Ne mélangeons pas les genres, encore que les fondements des crises de Gaza et de l’Ukraine se retrouvent avec des sources communes, organisation du chaos, mise en place d’une pauvreté généralisée, bombardements violents et répétés des populations civiles… ; tout converge vers une mondialisation impérialiste, impudente et dominante.
Polémia a reçu de plusieurs contributeurs et correspondants un nombre certain d’articles qui nous ont paru intéressants de réunir en un dossier, sous forme de cinq publications.
C’est Ivan Blot qui ouvre ce dossier avec une analyse aristotélicienne, atypique et néanmoins intéressante, comme quoi la civilisation antique demeure toujours un des moteurs de notre société (première publication). Suivrons les dix questions posées à Kiev par le ministère de la Défense russe laissées toujours sans réponse à ce jour (deuxième publication), puis de nouveaux éléments fournis par ce même ministère (troisième publication), la présentation d’une nouvelle piste sur l’arme destructrice lancée contre l’avion de Malaysia Airlines (quatrième publication) et enfin, pour clôturer et conclure, une tribune de Jean-Jacques Rousseau avec son Nous sommes le Donbass (cinquième et dernière publication). Voici donc la quatrième publication.
Polémia
MH-17 et Su-25
Une thèse, qui prend de la consistance aujourd’hui, voudrait que le Boeing de la Malaysia Airlines du vol MH17 aurait été abattu non par un missile Sol-Air mais par un tir de canon d’un Sukhoï 25 (Su-25, code OTAN « Frogfoot »). À l’appui de cette thèse, des photos circulent, dont l’une m’a été communiquée par Olivier Rimmel.

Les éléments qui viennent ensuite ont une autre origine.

(* ===== verification/DictFieldFacts.v ===== *)
(** * Facts about fields of the config data *)
From S2P Require Import Prelude OMap BtValue ThirdParty ConfigData ConfigDataFacts ConfigParse.
From S2P Require Import ConfigParseFacts ConfigMessage MessageFacts MergeFacts ReplayFacts.
From S2P Require Import ReplayFacts Encrypt Protos ConfigBase BaseFacts DictField.

(** The keys of a field's path, and paths that part at some key. *)
Definition path (f : DictFieldProxy) : list bytes := _inter_keys f ++ [_last_key f].
Fixpoint diverge (p q : list bytes) : bool :=
  match p, q with
  | k :: p', k' :: q' => if keqb k k' then diverge p' q' else true
  | _, _ => false
  end.

Definition data_of (b : ConfigBase) : dict := data_ (_config b).

Lemma value_at_cons k p d :
  value_at (k :: p) (VDict d) = match mfind k d with Some v => value_at p v | None => None end.
Proof. done. Qed.

Lemma find_dict_value ks last d :
  match find_dict ks d with Some d' => mfind last d' | None => None end =
  value_at (ks ++ [last]) (VDict d).
Proof.
  revert d; induction ks as [|k ks IH]; intros d; cbn [find_dict app].
  - rewrite value_at_cons. by destruct (mfind last d).
  - rewrite value_at_cons. destruct (mfind k d) as [[d'|s|s]|]; [apply IH| | |done];
      by destruct ks.
Qed.

Lemma get_clean_value b f : get_clean b f = value_at (path f) (VDict (data_of b)).
Proof. apply find_dict_value. Qed.

(** ** Updates along a path *)

Lemma update_path_same ks last change d :
  exists v, value_at (ks ++ [last]) (VDict (update_path ks last change d)) = Some (change v) /\
    (match value_at (ks ++ [last]) (VDict d) with Some w => v = w | None => v = VDict [] end).
Proof.
  revert d; induction ks as [|k ks IH]; intros d; cbn [update_path app]; rewrite !value_at_cons.
  - rewrite mfind_minsert_eq. eexists. split; [done|]. by destruct (mfind last d).
  - rewrite mfind_minsert_eq. destruct (IH (as_subdict (mfind k d))) as (v & -> & Hv).
    exists v. split; [done|]. destruct (mfind k d) as [[d'|s|s]|]; cbn [as_subdict] in Hv; try done;
      by destruct ks.
Qed.

Lemma value_at_not_dict k q v :
  value_at (k :: q) (VDict (as_subdict (Some v))) = value_at (k :: q) v.
Proof. by destruct v. Qed.
(* ===== verification/Multipart.v ===== *)
(** * Multipart config messages

    [zstd_compress] / [zstd_decompress] of [src/config/internal.cpp], [_handle_multipart],
    [_expire_multiparts], [_dump_multiparts], [_load_multiparts] and the splitting of [push] of
    [src/config/base.cpp]. *)
From S2P Require Import Prelude OMap BtValue ThirdParty ConfigData ConfigParse ConfigMessage.
From S2P Require Import Encrypt Protos ConfigBase.

Definition MAX_MESSAGE_SIZE : Z := 76800.
Definition MAX_MULTIPART_SIZE : Z := 5000000.

Section WithLibraries.
Context `{Oxenc} `{Blake2b} `{Aead} `{Zstd}.

(** ** Compression *)

Definition zstd_compress (data : bytes) (level : Z) (prefix : bytes) : bytes :=
  prefix ++ ZSTD_compress data level.

(** The streaming loop: what each call outputs is appended, unless it would exceed [max_size]. *)
Fixpoint zstd_append (max_size : Z) (decompressed : bytes) (outputs : list bytes) : option bytes :=
  match outputs with
  | [] => Some decompressed
  | o :: outputs' =>
      if (0 <? max_size) && (max_size <? size_of decompressed + size_of o) then None
      else zstd_append max_size (decompressed ++ o) outputs'
  end.
Definition zstd_decompress (data : bytes) (max_size : Z) : option bytes :=
  let '(outputs, success) := ZSTD_decompressStream data in
  r ← zstd_append max_size [] outputs;
  if success then Some r else None.

Definition compress_message (msg : bytes) (level : Z) : bytes :=
  if level =? 0 then msg
  else
    let compressed := zstd_compress msg level "z" in
    if size_of compressed <? size_of msg then compressed else msg.

(** ** Receiving *)

(** The fields of one part: (final hash, index, number of parts, data). *)
Definition parse_part (message : bytes) : res (bytes * Z * Z * bytes) :=
  if MAX_MESSAGE_SIZE <? size_of message then Throw RuntimeError
  else
    match bt_list_parse (tail message) with
    | None => Throw BtInvalid
    | Some (elems, complete) =>
        match elems with
        | BStr h :: rest =>
            if negb (size_of h =? HASH_SIZE) then Throw RuntimeError else
            match rest with
            | BStr index_bytes :: BStr size_bytes :: rest =>
                match index_bytes, size_bytes with
                | [ib], [sb] =>
                    let index := byte_val ib in
                    let num_parts := byte_val sb in
                    if (num_parts <=? 1) || (num_parts <=? index) then Throw RuntimeError else
                    match rest with
                    | BStr data :: rest =>
                        if is_nil data then Throw RuntimeError
                        else if is_nil rest && complete then Ok (h, index, num_parts, data)
                        else Throw RuntimeError
                    | _ => Throw BtInvalid
                    end
                | _, _ => Throw RuntimeError
                end
            | _ => Throw BtInvalid
            end
        | _ => Throw BtInvalid
        end
    end.

(** The place of a new part, or [None] if there already is one with its index. *)
Fixpoint insert_part (p : PartialMessage) (parts : list PartialMessage) :
    option (list PartialMessage) :=
  match parts with
  | [] => Some [p]
  | q :: parts' =>
      if pm_index q <? pm_index p then (q ::.) <$> insert_part p parts'
      else if pm_index q =? pm_index p then None
      else Some (p :: parts)
  end.

Definition recombine (parts : list PartialMessage) : bytes := concat (pm_data <$> parts).

(** Decoding of the recombined message, after its hash has been checked. *)
Definition decode_recombined (recombined : bytes) : res bytes :=
  let r := strip_padding recombined in
  r ← (if bool_decide (head r = Some "z"%char) then
         match zstd_decompress (tail r) 0 with
         | Some d => if is_nil d then Throw RuntimeError else Ok d
         | None => Throw RuntimeError
         end
       else Ok r);
  if bool_decide (head r = Some "d"%char) then Ok r else Throw RuntimeError.

(** [_handle_multipart]: (accepted, completed message, the object).  An exception is caught and
    reported as "not accepted"; what was stored before it stays. *)
Definition handle_multipart (now : Z) (b : ConfigBase) (msg_id message : bytes) :
    bool * option (list bytes * bytes) * ConfigBase :=
  match parse_part message with
  | Throw _ => (false, None, b)
  | Ok (final_hash, index, num_parts, data) =>
      let parts := value_or (mfind final_hash (_multiparts b)) no_parts in
      let store p nd := set_multiparts b (minsert final_hash p (_multiparts b)) nd in
      if pms_done parts then (true, None, store parts (_needs_dump b))
      else if negb (is_nil (pms_parts parts)) && negb (num_parts =? pms_size parts)
      then (false, None, store parts (_needs_dump b))
      else
        let size := if is_nil (pms_parts parts) then num_parts else pms_size parts in
        let with_parts l e := {| pms_done := false; pms_size := size; pms_parts := l;
                                 pms_expiry := e |} in
        match insert_part {| pm_index := index; pm_message_id := msg_id; pm_data := data |}
                (pms_parts parts) with
        | None => (true, None, store (with_parts (pms_parts parts) (pms_expiry parts))
                                 (_needs_dump b))
        | Some l =>
            if size_of l =? size then
              let recombined := recombine l in
              if bool_decide (generichash 32 [] recombined = final_hash) then
                let b := store (finish now MULTIPART_MAX_REMEMBER) true in
                match decode_recombined recombined with
                | Ok r => (true, Some (pm_message_id <$> l, r), b)
                | Throw _ => (false, None, b)
                end
              else (false, None, store (with_parts l (pms_expiry parts)) true)
            else (true, None, store (with_parts l (now + MULTIPART_MAX_WAIT)) true)
        end
  end.

Definition expire_multiparts (now : Z) (b : ConfigBase) : ConfigBase :=
  set_multiparts b (filter (fun e => now <= pms_expiry e.2) (_multiparts b)) (_needs_dump b).

(** ** Dumping *)

Definition dump_part (p : PartialMessage) : bt_value :=
  BDict [(bs "#", BInt (pm_index p)); (bs "M", BStr (pm_message_id p)); (bs "d", BStr (pm_data p))].
Definition dump_parts (p : PartialMessages) : bt_value :=
  BDict ([(bs "#", BInt (if pms_done p then 0 else pms_size p)); (bs "T", BInt (pms_expiry p))] ++
         (if pms_done p then [] else [(bs "p", BList (dump_part <$> pms_parts p))])).
Definition dump_multiparts (now : Z) (b : ConfigBase) : bt_dict :=
  (fun e => (e.1, dump_parts e.2)) <$> filter (fun e => now <= pms_expiry e.2) (_multiparts b).

(** [require<T>(key)]: skips to the key, which must be there. *)
Definition require (key : bytes) (d : bt_dict) : res (bt_value * bt_dict) :=
  match snd (skip_pairs key d) with
  | (k, v) :: rest => if keqb k key then Ok (v, rest) else Throw RuntimeError
  | [] => Throw RuntimeError
  end.
Definition as_int32 (v : bt_value) : res Z :=
  match v with
  | BInt z => if (- 2 ^ 31 <=? z) && (z <? 2 ^ 31) then Ok z else Throw BtInvalid
  | _ => Throw BtInvalid
  end.

Definition load_part (v : bt_value) : res PartialMessage :=
  pd ← as_dict v;
  match pd with
  | (_, i) :: (_, m) :: (_, c) :: _ =>
      index ← as_int32 i; msgid ← as_string m; chunk ← as_string c;
      Ok {| pm_index := index; pm_message_id := msgid; pm_data := chunk |}
  | _ => Throw BtInvalid
  end.

(** One entry of the dumped dict: [None] if it is skipped.  [done] keeps its initial value. *)
Definition load_parts (now : Z) (k : bytes) (v : bt_value) : res (option PartialMessages) :=
  pdata ← as_dict v;
  if negb (size_of k =? HASH_SIZE) then Ok None
  else
    let! (v1, pdata) := require "#" pdata in
    size ← as_int32 v1;
    let! (v2, pdata) := require "T" pdata in
    exp ← as_int64 v2;
    if exp <? now then Ok None
    else
      parts ← (if 0 <? size then
                 let! (v3, _) := require "p" pdata in
                 l ← as_list v3;
                 foldM (fun ps x => p ← load_part x; Ok (ps ++ [p])) [] l
               else Ok []);
      Ok (Some {| pms_done := false; pms_size := size; pms_parts := parts; pms_expiry := exp |}).

Definition load_multiparts (now : Z) (multi : bt_dict)
    (m : list (bytes * PartialMessages)) : res (list (bytes * PartialMessages)) :=
  foldM (fun m kv => o ← load_parts now kv.1 kv.2;
                     Ok (match o with Some p => minsert kv.1 p m | None => m end)) m multi.

(** ** Sending *)

Definition ENCODE_OVERHEAD : Z := 1 + 2 + 3 + 32 + 2 + 1 + 2 + 1 + 6.
Definition MAX_CHUNK_SIZE : Z := MAX_MESSAGE_SIZE - ENCODE_OVERHEAD - ENCRYPT_DATA_OVERHEAD.

(** One part before encryption: a buffer of [chunk.size() + ENCODE_OVERHEAD] zero bytes into which
    ['m'] and the list are written. *)
Definition encode_part (final_hash : bytes) (index num_parts : Z) (chunk : bytes) : res bytes :=
  let lp := bt_list_print [BStr final_hash; BStr [byte_of index]; BStr [byte_of num_parts];
                           BStr chunk] in
  let size := size_of chunk + ENCODE_OVERHEAD in
  if size - 1 <? size_of lp then Throw LengthError
  else Ok ("m"%char :: lp ++ replicate (Z.to_nat (size - 1 - size_of lp)) char_nul).

(** The loop over what remains; the index is a [uint8_t]. *)
Fixpoint split_parts (fuel : nat) (final_hash : bytes) (index num_parts : Z) (remaining : bytes) :
    res (list bytes) :=
  match fuel with
  | O => Throw OutOfFuel
  | S fuel =>
      if is_nil remaining then Ok []
      else
        let n := Z.to_nat (Z.min MAX_CHUNK_SIZE (size_of remaining)) in
        out ← encode_part final_hash index num_parts (take n remaining);
        rest ← split_parts fuel final_hash ((index + 1) mod 256) num_parts (drop n remaining);
        Ok (out :: rest)
  end.
Definition num_parts_of (msg : bytes) : Z :=
  ((size_of msg + MAX_CHUNK_SIZE - 1) / MAX_CHUNK_SIZE) mod 256.
Definition multipart_parts (msg : bytes) : res (list bytes) :=
  split_parts (S (length msg)) (generichash 32 [] msg) 0 (num_parts_of msg) msg.
End WithLibraries.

En l’état on peut faire les constatations suivantes :
1. Les impacts sur le morceau de carlingue semblent mieux correspondre au tir du canon de 30-mm du Frogfoot qu’à des éclats de missile. Ces derniers sont –en général – nettement plus dispersés, sauf si l’explosion de la tête du missile a eu lieu à toute proximité de la cible (probablement moins de 5m). La tête du missile BUK contient de l’explosif et des petits cubes d’aciers au sein de l’explosif. La détonation provoque un cône d’éclats. Si le missile détonne à 10m-15m de la cible, le cône est déjà formé. Si le missile détonne à moins de 5m les éclats peuvent par contre être groupés.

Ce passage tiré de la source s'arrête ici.